■ EXERCISE: Only part of the listing is needed, namely the lines from its start through the line with "Module LightningModuleForTokenClassification.", and they should be retyped exactly.

■ RECORDS TO PROCESS:

(** The output of a pretrained task model called on a labelled batch. *)
Record model_output : Type := mkOutput {
  loss : R;
  logits : tensor R
}.

(** A pretrained task model (with its own head and loss) as
    [AutoModelFor...from_pretrained] returns it. *)
Record PreTrainedModel : Type := mkPreTrained {
  pm_forward : batch -> result model_output;
  named_parameters : list (string * nn_Parameter)
}.

(** [sub in s] on Python strings. *)
Fixpoint str_in (sub s : string) : bool :=
  if prefix sub s then true
  else match s with
       | EmptyString => false
       | String _ s' => str_in sub s'
       end.

Definition is_backbone (n : string) : bool := negb (str_in "classifier" n).

(** [torch.cat([torch.argmax(out["logits"], dim=-1).view(-1) for out in
    outs]).to("cpu").detach().numpy().reshape(-1)] *)
Definition gather_pred (outs : list (step_output Z)) : result (list Z) :=
  rbind (rmap (fun out => rbind (argmax_last (out_logits out))
                                (fun a => Ok (view_flat a))) outs)
    (fun ts => rbind (cat ts) (fun t => Ok (reshape_flat t))).

(** [torch.cat([out["true_preds"].view(-1) for out in outs]).to("cpu",
    dtype=int).detach().numpy().reshape(-1)] *)
Definition gather_true (outs : list (step_output Z)) : result (list Z) :=
  rbind (cat (map (fun out => view_flat (out_true_preds out)) outs))
    (fun t => Ok (reshape_flat t)).

(** The grouping both modules pass to the optimizer. *)
Definition grouped_parameters (ps : list (string * nn_Parameter))
  (hp : hyperparameters) : list param_group :=
  [ mkGroup (map snd (filter (fun np => is_backbone (fst np)) ps))
            (base_lr hp);
    mkGroup (map snd (filter (fun np => negb (is_backbone (fst np))) ps))
            (linear_lr hp) ].

(** ** [class LightningModuleForTokenClassification] *)

Module LightningModuleForTokenClassification.

Definition module : Type := LightningModule PreTrainedModel.
(** [Atoi] on a short string that is not a decimal integer: value 0. *)
Lemma Atoi_not_decimal (v : string) :
  isDecimal v = false -> (String.length v < 20)%nat ->
  (strconv.Atoi v).1 = 0.
Proof.
  destruct v as [|c rest]; [reflexivity|].
  unfold isDecimal, strconv.Atoi, strconv.ParseInt, strconv.ParseUint.
  cbn [unsignedPart].
  set (body := if Ascii.eqb c "-" || Ascii.eqb c "+" then rest else String c rest).
  assert (Hbody : (if Ascii.eqb c "+" || Ascii.eqb c "-" then rest else String c rest) = body).
  { unfold body. now rewrite orb_comm. }
  rewrite Hbody.
  intros Hdec Hlen.
  assert (Hblen : (String.length body <= 19)%nat).
  { unfold body. destruct (Ascii.eqb c "-" || Ascii.eqb c "+"); cbn [String.length] in *; lia. }
  assert (Hall : body <> "" -> allDigits body = false)
    by (destruct body; [congruence | intros _; exact Hdec]).
  destruct ((0 <? Z.of_nat (String.length (String c rest)))
            && (Z.of_nat (String.length (String c rest)) <? 19)).
  - destruct (Ascii.eqb c "-" || Ascii.eqb c "+") eqn:Hsigned; cbn [andb].
    + destruct (String.length body <? 1)%nat eqn:Hl; [reflexivity|].
      rewrite atoiFast_other; [reflexivity|].
      apply Hall. intros E. rewrite E in Hl. discriminate.
    + rewrite atoiFast_other; [reflexivity|].
      apply Hall. unfold body. discriminate.
  - destruct body as [|b body'] eqn:Eb; [reflexivity|].
    rewrite parseUintLoop_syntax; [reflexivity | now apply Hall | lia |].
    rewrite Z.mul_1_l. apply Z.pow_le_mono_r; lia.
Qed.

(* ===================================================================== *)
(** * FormatInt and back *)
(* ===================================================================== *)

Lemma byteVal_digitChar (d : Z) :
  0 <= d <= 9 -> strconv.byteVal (strconv.digitChar d) = 48 + d.
Proof.
  intros Hd.
  assert (E : d = 0 \/ d = 1 \/ d = 2 \/ d = 3 \/ d = 4 \/ d = 5 \/ d = 6 \/ d = 7
              \/ d = 8 \/ d = 9) by lia.
  repeat (destruct E as [->|E]; [reflexivity|]). now subst.
Qed.

Lemma isDigit_digitChar (d : Z) : 0 <= d <= 9 -> strconv.isDigit (strconv.digitChar d) = true.
Proof. intros Hd. unfold strconv.isDigit. rewrite byteVal_digitChar by exact Hd. lia. Qed.

Lemma isDigit_not_sign (c : ascii) :
  strconv.isDigit c = true -> Ascii.eqb c "-" = false /\ Ascii.eqb c "+" = false.
Proof.
  intros Hc. split.
  - destruct (Ascii.eqb_spec c "-") as [->|]; [discriminate Hc | reflexivity].
  - destruct (Ascii.eqb_spec c "+") as [->|]; [discriminate Hc | reflexivity].
Qed.

(** The digits written by [formatBits] read back as the number written. *)
Lemma formatBits_digits (fuel : nat) (u : Z) (acc : string) :
  0 <= u < 10 ^ Z.of_nat (S fuel) -> allDigits acc = true ->
  allDigits (strconv.formatBits (S fuel) u acc) = true
  /\ strconv.formatBits (S fuel) u acc <> ""
  /\ exists k, 0 <= k /\ forall n,
       digitsValue (strconv.formatBits (S fuel) u acc) n = digitsValue acc (n * 10 ^ k + u).
Proof.
  revert u acc. induction fuel as [|fuel IH]; intros u acc Hu Hacc.
  - change (10 ^ Z.of_nat 1) with 10 in Hu.
    cbn [strconv.formatBits]. destruct (Z.ltb_spec u 10); [|lia].
    rewrite Z.mod_small by lia.
    repeat split.
    + cbn [allDigits]. now rewrite isDigit_digitChar by lia.
    + discriminate.
    + exists 1. split; [lia|]. intros n. cbn [digitsValue].
      rewrite byteVal_digitChar by lia. f_equal. lia.
  - cbn [strconv.formatBits]. fold (strconv.formatBits (S fuel)).
    pose proof (Z.mod_pos_bound u 10 ltac:(lia)) as Hm.
    destruct (Z.ltb_spec u 10) as [Hlt|Hge].
    + rewrite Z.mod_small by lia.
      repeat split.
      * cbn [allDigits]. now rewrite isDigit_digitChar by lia.
      * discriminate.
      * exists 1. split; [lia|]. intros n. cbn [digitsValue].
        rewrite byteVal_digitChar by lia. f_equal. lia.
    + assert (Hq : 0 <= u / 10 < 10 ^ Z.of_nat (S fuel)).
      { split; [apply Z.div_pos; lia|].
        apply Z.div_lt_upper_bound; [lia|].
        rewrite (Nat2Z.inj_succ (S fuel)), Z.pow_succ_r in Hu by lia. lia. }
      assert (Hacc' : allDigits (String (strconv.digitChar (u mod 10)) acc) = true).
      { cbn [allDigits]. now rewrite isDigit_digitChar by lia. }
      destruct (IH (u / 10) _ Hq Hacc') as (Hall & Hne & k & Hk & Hval).
      repeat split; [exact Hall | exact Hne |].
      exists (k + 1). split; [lia|]. intros n.
      rewrite Hval. cbn [digitsValue]. rewrite byteVal_digitChar by lia.
      f_equal. rewrite Z.pow_add_r by lia.
      pose proof (Z.div_mod u 10 ltac:(lia)). lia.
Qed.

Lemma formatUint_digits (u : Z) :
  0 <= u ->
  allDigits (strconv.formatUint u) = true
  /\ strconv.formatUint u <> ""
  /\ digitsValue (strconv.formatUint u) 0 = u.
Proof.
  intros Hu. unfold strconv.formatUint.
  assert (Hfuel : 0 <= u < 10 ^ Z.of_nat (S (Z.to_nat (Z.log2 u)))).
  { split; [exact Hu|].
    rewrite Nat2Z.inj_succ, Z2Nat.id by apply Z.log2_nonneg.
    destruct (Z.eq_dec u 0) as [->|Hnz]; [reflexivity|].
    pose proof (Z.log2_spec u ltac:(lia)) as [_ Hlt].
    pose proof (Z.log2_nonneg u).
    eapply Z.lt_le_trans; [exact Hlt|].
    apply Z.pow_le_mono_l. lia. }
  destruct (formatBits_digits _ u "" Hfuel eq_refl) as (Hall & Hne & k & Hk & Hval).
  repeat split; [exact Hall | exact Hne |].
  rewrite Hval. cbn [digitsValue]. lia.
Qed.
Lemma status_record_reports_state_witness :
  exists resp s,
    respond (calm_world "pending") [] (DescribeInstances [INSTANCE_ID]) =
      inr resp /\
    instance_state resp = inr (PyStr s) /\
    PyDict {[ "result" := PyStr "status"; "state" := PyStr "pending" ]} =
    PyDict {[ "result" := PyStr "status"; "state" := PyStr s ]}.
Proof.
  apply (status_record_reports_state (calm_world "pending")
           (PyList []) PyNone); reflexivity.
Defined.
(** A page whose next link has no [url], followed by a second next link. *)
Definition bare_next_page : page :=
  mkPage "https://example.org/bare-next"
    (VDict [("entry", VList [role]);
            ("link", VList [link_to "self" "https://example.org/bare-next";
                            VDict [("relation", VStr "next")];
                            link_to "next" "https://example.org/page2"])]).

(** A page with two next links and, after them, something that is not a
    link at all. *)
Definition two_next_page : page :=
  mkPage "https://example.org/two-next"
    (VDict [("entry", VList [role]);
            ("link", VList [link_to "self" "https://example.org/two-next";
                            link_to "next" "https://example.org/roles2";
                            link_to "next" "https://example.org/elsewhere";
                            VInt 0])]).

(** A page holding a good entry, then one that is not an object. *)
Definition mixed_page : page :=
  mkPage "https://example.org/mixed"
    (VDict [("entry", VList [cottage_hospital; VInt 3; nameless])]).

Definition odd_server :=
  serve [loop_page; null_next_page; bare_next_page; two_next_page; mixed_page;
         page2; roles2].

(** A server whose answers have status 200 and a body that is not JSON. *)
Definition garbled_server (url : value) (hdrs : list (string * string)) : result response :=
  Ok (mkResponse 200 (Raise (LibraryError "JSONDecodeError" "Expecting value"))).

(** A world in which both files exist already. *)
Definition old_world : world :=
  mkWorld [] []
    (fun p => if String.eqb p "organization_ids.csv" then Some "old organizations"
              else if String.eqb p "associated_networks.csv" then Some "old networks"
              else None).

(** ** The delimited text the specification expects

    Said without the writer above: a cell is put between double quotes,
    its own double quotes doubled, when it holds a comma, a double quote,
    a CR or a LF; the cells of a record are separated by commas and the
    record is ended by CR LF; a file is its header record followed by its
    records. *)

Definition crlf : string := String "013" (String "010" EmptyString).

Definition needs_quotes (text : string) : bool :=
  existsb (fun c => existsb (Ascii.eqb c) [","%char; "034"%char; "013"%char; "010"%char])
          (list_ascii_of_string text).

Definition doubled (text : string) : string :=
  string_of_list_ascii
    (flat_map (fun c => if Ascii.eqb c "034" then [c; c] else [c])
              (list_ascii_of_string text)).

Definition csv_cell (text : string) : string :=
  if needs_quotes text
  then (String "034" (doubled text) ++ String "034" EmptyString)%string
  else text.

Definition csv_record (cells : list string) : string :=
  (String.concat "," (map csv_cell cells) ++ crlf)%string.

Definition csv_file (header : list string) (records : list (list string)) : string :=
  (csv_record header ++ text_of_lines (map csv_record records))%string.
(** What one operation appends to the call log. *)
Lemma uart_step_log o s :
  exists l, U.calls (uart_step o s) = U.calls s ++ l /\
    put_chars l = transmits o s /\
    (arbitrates o s = false -> clears l = O).
Proof.
  destruct o as [x|addr|addr x| | | | |line]; cbn [uart_step transmits arbitrates].
  - unfold U.ReceiveChar. set (m := U.set_LSR _ _).
    destruct (ThrowCTI_frame m) as (_ & l & Hl & Hs). exists l.
    split; [by rewrite Hl|]. by apply (signal_calls_log false).
  - destruct (ReadReg8_rbr_spec s) as (_ & _ & _ & _ & _ & _ & _ & _ & _ & l & Hl & Hs).
    destruct (ReadReg8_iir_spec s) as (_ & Hiir & _).
    apply (signal_calls_log false) in Hs.
    unfold U.ReadReg8, U.ReadReg8_switch. destruct (truthy _).
    all: addr_cases addr; cbn [fst]; rewrite ?Hiir;
      first [ by (exists l)
            | by (exists []; rewrite app_nil_r)
            | by (eexists; split; [uart_fields; reflexivity|]) ].
  - unfold U.WriteReg8, U.WriteReg8_switch, dlab, flag. rewrite bit_and_0xFF.
    destruct (truthy (bit_and (U.LCR s) U.UART_LCR_DLAB)) eqn:Hd.
    all: addr_cases addr; cbn [fst Z.eqb Pos.eqb andb negb U.UART_IER];
      first
        [ by (exists []; rewrite app_nil_r)
        | by (eexists; split; [uart_fields; reflexivity|])
        | by (uart_fields; destruct (truthy (bit_and (x mod 256) 2)); uart_fields;
              eexists; (split; [rewrite <- ?app_assoc; reflexivity|]))
        | match goal with
          | |- context [U.ThrowTHRI ?m] =>
              let l := fresh "l" in
              let Hl := fresh "Hl" in
              let Hs := fresh "Hs" in
              destruct (ThrowTHRI_frame m) as (_ & l & Hl & Hs);
              apply (signal_calls_log false) in Hs as [Hp Hc];
              exists (U.odev_PutChar (x mod 256) :: l); rewrite Hl; uart_fields;
              rewrite <- app_assoc; cbn [app put_chars clears]; rewrite Hp;
              split_and!; try done; intros _; by apply Hc
          | |- context [U.NextInterrupt ?m] =>
              let l := fresh "l" in
              let Hl := fresh "Hl" in
              let Hs := fresh "Hs" in
              destruct (NextInterrupt_frame m) as (_ & l & Hl & Hs);
              apply (signal_calls_log true) in Hs as [Hp Hc];
              exists l; by rewrite Hl
          end ].
  - exists []. by rewrite app_nil_r.
  - destruct (ThrowCTI_frame s) as (_ & l & Hl & Hs). exists l.
    split; [done|]. by apply (signal_calls_log false).
  - destruct (ThrowTHRI_frame s) as (_ & l & Hl & Hs). exists l.
    split; [done|]. by apply (signal_calls_log false).
  - destruct (NextInterrupt_frame s) as (_ & l & Hl & Hs). exists l.
    split; [done|]. by apply (signal_calls_log true).
  - destruct (ClearInterrupt_frame line s) as (_ & l & Hl & Hs). exists l.
    split; [done|]. by apply signal_calls_log in Hs.
Qed.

■ ANSWER TO THIS EXERCISE:
(** The output of a pretrained task model called on a labelled batch. *)
Record model_output : Type := mkOutput {
  loss : R;
  logits : tensor R
}.

(** A pretrained task model (with its own head and loss) as
    [AutoModelFor...from_pretrained] returns it. *)
Record PreTrainedModel : Type := mkPreTrained {
  pm_forward : batch -> result model_output;
  named_parameters : list (string * nn_Parameter)
}.

(** [sub in s] on Python strings. *)
Fixpoint str_in (sub s : string) : bool :=
  if prefix sub s then true
  else match s with
       | EmptyString => false
       | String _ s' => str_in sub s'
       end.

Definition is_backbone (n : string) : bool := negb (str_in "classifier" n).

(** [torch.cat([torch.argmax(out["logits"], dim=-1).view(-1) for out in
    outs]).to("cpu").detach().numpy().reshape(-1)] *)
Definition gather_pred (outs : list (step_output Z)) : result (list Z) :=
  rbind (rmap (fun out => rbind (argmax_last (out_logits out))
                                (fun a => Ok (view_flat a))) outs)
    (fun ts => rbind (cat ts) (fun t => Ok (reshape_flat t))).

(** [torch.cat([out["true_preds"].view(-1) for out in outs]).to("cpu",
    dtype=int).detach().numpy().reshape(-1)] *)
Definition gather_true (outs : list (step_output Z)) : result (list Z) :=
  rbind (cat (map (fun out => view_flat (out_true_preds out)) outs))
    (fun t => Ok (reshape_flat t)).

(** The grouping both modules pass to the optimizer. *)
Definition grouped_parameters (ps : list (string * nn_Parameter))
  (hp : hyperparameters) : list param_group :=
  [ mkGroup (map snd (filter (fun np => is_backbone (fst np)) ps))
            (base_lr hp);
    mkGroup (map snd (filter (fun np => negb (is_backbone (fst np))) ps))
            (linear_lr hp) ].

(** ** [class LightningModuleForTokenClassification] *)

Module LightningModuleForTokenClassification.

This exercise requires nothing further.